(Stored dataset items)
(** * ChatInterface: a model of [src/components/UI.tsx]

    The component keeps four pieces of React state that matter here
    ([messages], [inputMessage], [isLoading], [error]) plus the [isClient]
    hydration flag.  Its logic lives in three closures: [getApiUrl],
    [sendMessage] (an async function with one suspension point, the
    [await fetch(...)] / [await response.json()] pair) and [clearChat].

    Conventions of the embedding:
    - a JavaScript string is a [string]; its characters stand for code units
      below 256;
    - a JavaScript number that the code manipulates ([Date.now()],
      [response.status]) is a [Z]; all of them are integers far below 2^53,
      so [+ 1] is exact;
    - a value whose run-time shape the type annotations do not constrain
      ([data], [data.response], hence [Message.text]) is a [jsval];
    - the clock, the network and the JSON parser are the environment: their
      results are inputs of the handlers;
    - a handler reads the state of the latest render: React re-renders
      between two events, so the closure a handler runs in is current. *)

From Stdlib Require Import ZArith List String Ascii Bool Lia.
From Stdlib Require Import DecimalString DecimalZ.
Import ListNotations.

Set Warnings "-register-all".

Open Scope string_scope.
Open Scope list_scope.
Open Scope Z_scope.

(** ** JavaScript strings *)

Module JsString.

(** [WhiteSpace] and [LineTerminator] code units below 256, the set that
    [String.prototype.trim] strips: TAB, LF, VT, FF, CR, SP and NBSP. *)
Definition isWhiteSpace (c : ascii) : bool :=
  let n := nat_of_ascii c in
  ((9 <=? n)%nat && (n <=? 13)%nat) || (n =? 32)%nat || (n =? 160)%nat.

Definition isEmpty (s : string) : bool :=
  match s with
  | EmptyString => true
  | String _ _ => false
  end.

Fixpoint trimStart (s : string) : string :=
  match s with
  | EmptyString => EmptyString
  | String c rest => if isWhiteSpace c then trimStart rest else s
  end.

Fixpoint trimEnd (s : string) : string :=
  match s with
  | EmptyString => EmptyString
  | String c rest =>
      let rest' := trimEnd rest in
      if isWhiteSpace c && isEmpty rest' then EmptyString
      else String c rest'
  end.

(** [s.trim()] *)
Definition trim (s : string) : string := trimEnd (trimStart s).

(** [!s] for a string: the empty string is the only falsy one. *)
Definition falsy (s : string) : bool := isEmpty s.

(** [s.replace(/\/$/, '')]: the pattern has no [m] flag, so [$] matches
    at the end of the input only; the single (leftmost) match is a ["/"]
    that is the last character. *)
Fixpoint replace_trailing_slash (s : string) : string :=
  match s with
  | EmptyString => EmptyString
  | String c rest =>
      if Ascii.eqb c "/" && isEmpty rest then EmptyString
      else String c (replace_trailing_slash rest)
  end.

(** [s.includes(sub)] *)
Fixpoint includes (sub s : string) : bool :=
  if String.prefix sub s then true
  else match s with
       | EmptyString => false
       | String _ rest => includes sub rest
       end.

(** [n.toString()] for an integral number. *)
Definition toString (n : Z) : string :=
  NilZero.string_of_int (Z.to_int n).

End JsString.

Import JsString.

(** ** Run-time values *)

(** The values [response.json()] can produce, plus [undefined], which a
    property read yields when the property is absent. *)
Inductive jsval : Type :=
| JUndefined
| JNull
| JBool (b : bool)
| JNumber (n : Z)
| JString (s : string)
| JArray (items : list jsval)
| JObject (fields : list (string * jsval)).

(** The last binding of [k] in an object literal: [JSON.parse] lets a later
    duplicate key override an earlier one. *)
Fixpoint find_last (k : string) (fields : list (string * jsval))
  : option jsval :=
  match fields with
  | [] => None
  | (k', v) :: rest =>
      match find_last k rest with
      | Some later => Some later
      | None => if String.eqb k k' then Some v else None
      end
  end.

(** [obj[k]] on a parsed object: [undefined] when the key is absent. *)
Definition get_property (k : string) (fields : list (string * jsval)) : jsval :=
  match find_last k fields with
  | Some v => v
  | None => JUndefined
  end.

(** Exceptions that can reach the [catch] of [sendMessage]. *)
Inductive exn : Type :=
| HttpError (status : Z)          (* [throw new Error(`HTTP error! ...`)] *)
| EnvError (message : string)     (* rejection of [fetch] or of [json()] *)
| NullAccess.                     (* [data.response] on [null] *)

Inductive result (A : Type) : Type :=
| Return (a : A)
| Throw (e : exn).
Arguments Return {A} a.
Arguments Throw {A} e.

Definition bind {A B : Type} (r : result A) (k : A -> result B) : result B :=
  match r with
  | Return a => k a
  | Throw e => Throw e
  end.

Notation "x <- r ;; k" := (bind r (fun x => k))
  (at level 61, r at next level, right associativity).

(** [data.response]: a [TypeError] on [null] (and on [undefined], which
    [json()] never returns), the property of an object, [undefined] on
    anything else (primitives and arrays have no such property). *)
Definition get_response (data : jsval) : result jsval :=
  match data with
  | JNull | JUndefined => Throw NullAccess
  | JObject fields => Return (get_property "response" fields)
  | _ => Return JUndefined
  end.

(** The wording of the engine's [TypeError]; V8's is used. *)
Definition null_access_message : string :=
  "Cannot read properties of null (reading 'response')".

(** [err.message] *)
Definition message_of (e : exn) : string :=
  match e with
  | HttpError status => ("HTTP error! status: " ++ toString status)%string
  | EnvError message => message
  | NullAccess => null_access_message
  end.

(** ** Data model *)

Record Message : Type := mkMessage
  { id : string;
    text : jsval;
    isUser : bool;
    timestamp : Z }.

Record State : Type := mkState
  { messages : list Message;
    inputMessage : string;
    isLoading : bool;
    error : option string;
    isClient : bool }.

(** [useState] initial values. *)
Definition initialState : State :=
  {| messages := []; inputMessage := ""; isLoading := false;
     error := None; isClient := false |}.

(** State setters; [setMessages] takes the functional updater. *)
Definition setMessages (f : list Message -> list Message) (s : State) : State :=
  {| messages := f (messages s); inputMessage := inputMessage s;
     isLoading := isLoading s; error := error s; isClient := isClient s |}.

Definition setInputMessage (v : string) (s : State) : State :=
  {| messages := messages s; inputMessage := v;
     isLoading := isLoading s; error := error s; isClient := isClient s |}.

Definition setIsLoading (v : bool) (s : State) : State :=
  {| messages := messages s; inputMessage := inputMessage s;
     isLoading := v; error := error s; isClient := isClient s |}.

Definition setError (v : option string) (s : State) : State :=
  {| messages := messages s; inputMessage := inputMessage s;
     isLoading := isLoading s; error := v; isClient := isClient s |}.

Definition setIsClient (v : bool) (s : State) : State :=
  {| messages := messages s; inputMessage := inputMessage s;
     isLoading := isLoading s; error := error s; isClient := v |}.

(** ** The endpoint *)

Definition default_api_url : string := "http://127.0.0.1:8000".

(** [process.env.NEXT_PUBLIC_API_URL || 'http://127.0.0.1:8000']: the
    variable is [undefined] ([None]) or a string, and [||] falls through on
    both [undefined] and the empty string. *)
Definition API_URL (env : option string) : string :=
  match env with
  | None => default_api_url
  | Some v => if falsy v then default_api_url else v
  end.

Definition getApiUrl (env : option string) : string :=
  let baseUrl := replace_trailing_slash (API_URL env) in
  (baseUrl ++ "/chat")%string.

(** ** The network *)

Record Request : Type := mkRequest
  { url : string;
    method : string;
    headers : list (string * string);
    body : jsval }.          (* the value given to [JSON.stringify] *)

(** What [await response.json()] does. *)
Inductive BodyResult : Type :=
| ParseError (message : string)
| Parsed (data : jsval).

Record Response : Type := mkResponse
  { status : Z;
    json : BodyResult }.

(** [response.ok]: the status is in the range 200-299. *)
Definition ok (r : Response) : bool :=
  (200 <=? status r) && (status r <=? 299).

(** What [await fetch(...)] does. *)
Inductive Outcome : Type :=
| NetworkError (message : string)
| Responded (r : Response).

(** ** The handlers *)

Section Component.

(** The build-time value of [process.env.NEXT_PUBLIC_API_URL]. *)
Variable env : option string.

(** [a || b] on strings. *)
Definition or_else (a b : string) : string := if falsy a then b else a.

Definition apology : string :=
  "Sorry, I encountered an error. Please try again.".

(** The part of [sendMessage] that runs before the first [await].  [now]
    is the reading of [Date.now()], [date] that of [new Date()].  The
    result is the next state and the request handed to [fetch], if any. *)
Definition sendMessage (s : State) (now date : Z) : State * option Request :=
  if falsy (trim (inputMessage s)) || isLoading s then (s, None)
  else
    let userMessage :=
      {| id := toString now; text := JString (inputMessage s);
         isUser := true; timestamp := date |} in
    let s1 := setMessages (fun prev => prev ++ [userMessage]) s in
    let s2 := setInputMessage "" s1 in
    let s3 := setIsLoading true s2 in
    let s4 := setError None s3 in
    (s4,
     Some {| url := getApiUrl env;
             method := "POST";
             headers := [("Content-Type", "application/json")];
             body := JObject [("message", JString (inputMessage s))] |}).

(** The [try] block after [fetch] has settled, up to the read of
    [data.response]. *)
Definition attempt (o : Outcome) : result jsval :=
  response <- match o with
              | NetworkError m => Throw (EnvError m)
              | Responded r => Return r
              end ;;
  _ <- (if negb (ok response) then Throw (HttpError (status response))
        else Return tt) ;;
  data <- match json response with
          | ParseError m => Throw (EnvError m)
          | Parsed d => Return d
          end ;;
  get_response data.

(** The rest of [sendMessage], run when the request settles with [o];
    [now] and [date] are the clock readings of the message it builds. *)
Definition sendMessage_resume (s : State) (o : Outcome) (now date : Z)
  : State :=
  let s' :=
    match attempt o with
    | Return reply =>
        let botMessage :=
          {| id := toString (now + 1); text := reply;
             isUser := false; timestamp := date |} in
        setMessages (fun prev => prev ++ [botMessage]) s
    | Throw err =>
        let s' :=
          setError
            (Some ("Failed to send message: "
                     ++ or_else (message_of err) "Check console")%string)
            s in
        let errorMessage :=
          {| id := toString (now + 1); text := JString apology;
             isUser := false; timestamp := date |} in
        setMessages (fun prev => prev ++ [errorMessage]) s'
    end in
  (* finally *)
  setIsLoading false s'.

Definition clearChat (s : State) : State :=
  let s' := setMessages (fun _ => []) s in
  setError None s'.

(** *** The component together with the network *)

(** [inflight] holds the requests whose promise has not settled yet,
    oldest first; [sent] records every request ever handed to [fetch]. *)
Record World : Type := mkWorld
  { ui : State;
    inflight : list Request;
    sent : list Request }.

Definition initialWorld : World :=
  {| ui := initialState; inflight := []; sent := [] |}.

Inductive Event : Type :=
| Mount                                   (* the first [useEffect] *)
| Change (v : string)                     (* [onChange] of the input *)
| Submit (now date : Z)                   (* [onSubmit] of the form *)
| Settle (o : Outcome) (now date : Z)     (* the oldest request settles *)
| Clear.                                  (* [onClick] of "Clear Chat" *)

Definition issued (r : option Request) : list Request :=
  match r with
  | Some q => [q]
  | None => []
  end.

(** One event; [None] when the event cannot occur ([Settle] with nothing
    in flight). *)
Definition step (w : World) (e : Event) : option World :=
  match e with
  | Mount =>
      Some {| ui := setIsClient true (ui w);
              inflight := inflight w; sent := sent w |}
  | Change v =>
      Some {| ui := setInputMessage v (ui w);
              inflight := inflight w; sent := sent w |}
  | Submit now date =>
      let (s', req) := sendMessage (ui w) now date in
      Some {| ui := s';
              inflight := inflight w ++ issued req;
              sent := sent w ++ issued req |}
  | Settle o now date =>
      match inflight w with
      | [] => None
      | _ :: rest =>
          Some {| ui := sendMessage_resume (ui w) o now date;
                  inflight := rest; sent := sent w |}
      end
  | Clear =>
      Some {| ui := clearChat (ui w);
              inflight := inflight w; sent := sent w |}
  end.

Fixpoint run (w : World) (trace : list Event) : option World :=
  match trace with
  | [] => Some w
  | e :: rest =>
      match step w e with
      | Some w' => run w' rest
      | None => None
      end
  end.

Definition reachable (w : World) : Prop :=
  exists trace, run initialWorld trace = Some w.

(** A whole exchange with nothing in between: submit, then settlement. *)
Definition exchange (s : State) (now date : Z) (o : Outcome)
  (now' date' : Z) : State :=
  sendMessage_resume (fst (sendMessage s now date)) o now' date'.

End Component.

**THE PROBLEM**
Only the lines from the first line of the records through the one containing "- the clock, the" should be reproduced, exactly, with both of them included.

**YOUR RESPONSE**
(** * ChatInterface: a model of [src/components/UI.tsx]

    The component keeps four pieces of React state that matter here
    ([messages], [inputMessage], [isLoading], [error]) plus the [isClient]
    hydration flag.  Its logic lives in three closures: [getApiUrl],
    [sendMessage] (an async function with one suspension point, the
    [await fetch(...)] / [await response.json()] pair) and [clearChat].

    Conventions of the embedding:
    - a JavaScript string is a [string]; its characters stand for code units
      below 256;
    - a JavaScript number that the code manipulates ([Date.now()],
      [response.status]) is a [Z]; all of them are integers far below 2^53,
      so [+ 1] is exact;
    - a value whose run-time shape the type annotations do not constrain
      ([data], [data.response], hence [Message.text]) is a [jsval];
    - the clock, the network and the JSON parser are the environment: their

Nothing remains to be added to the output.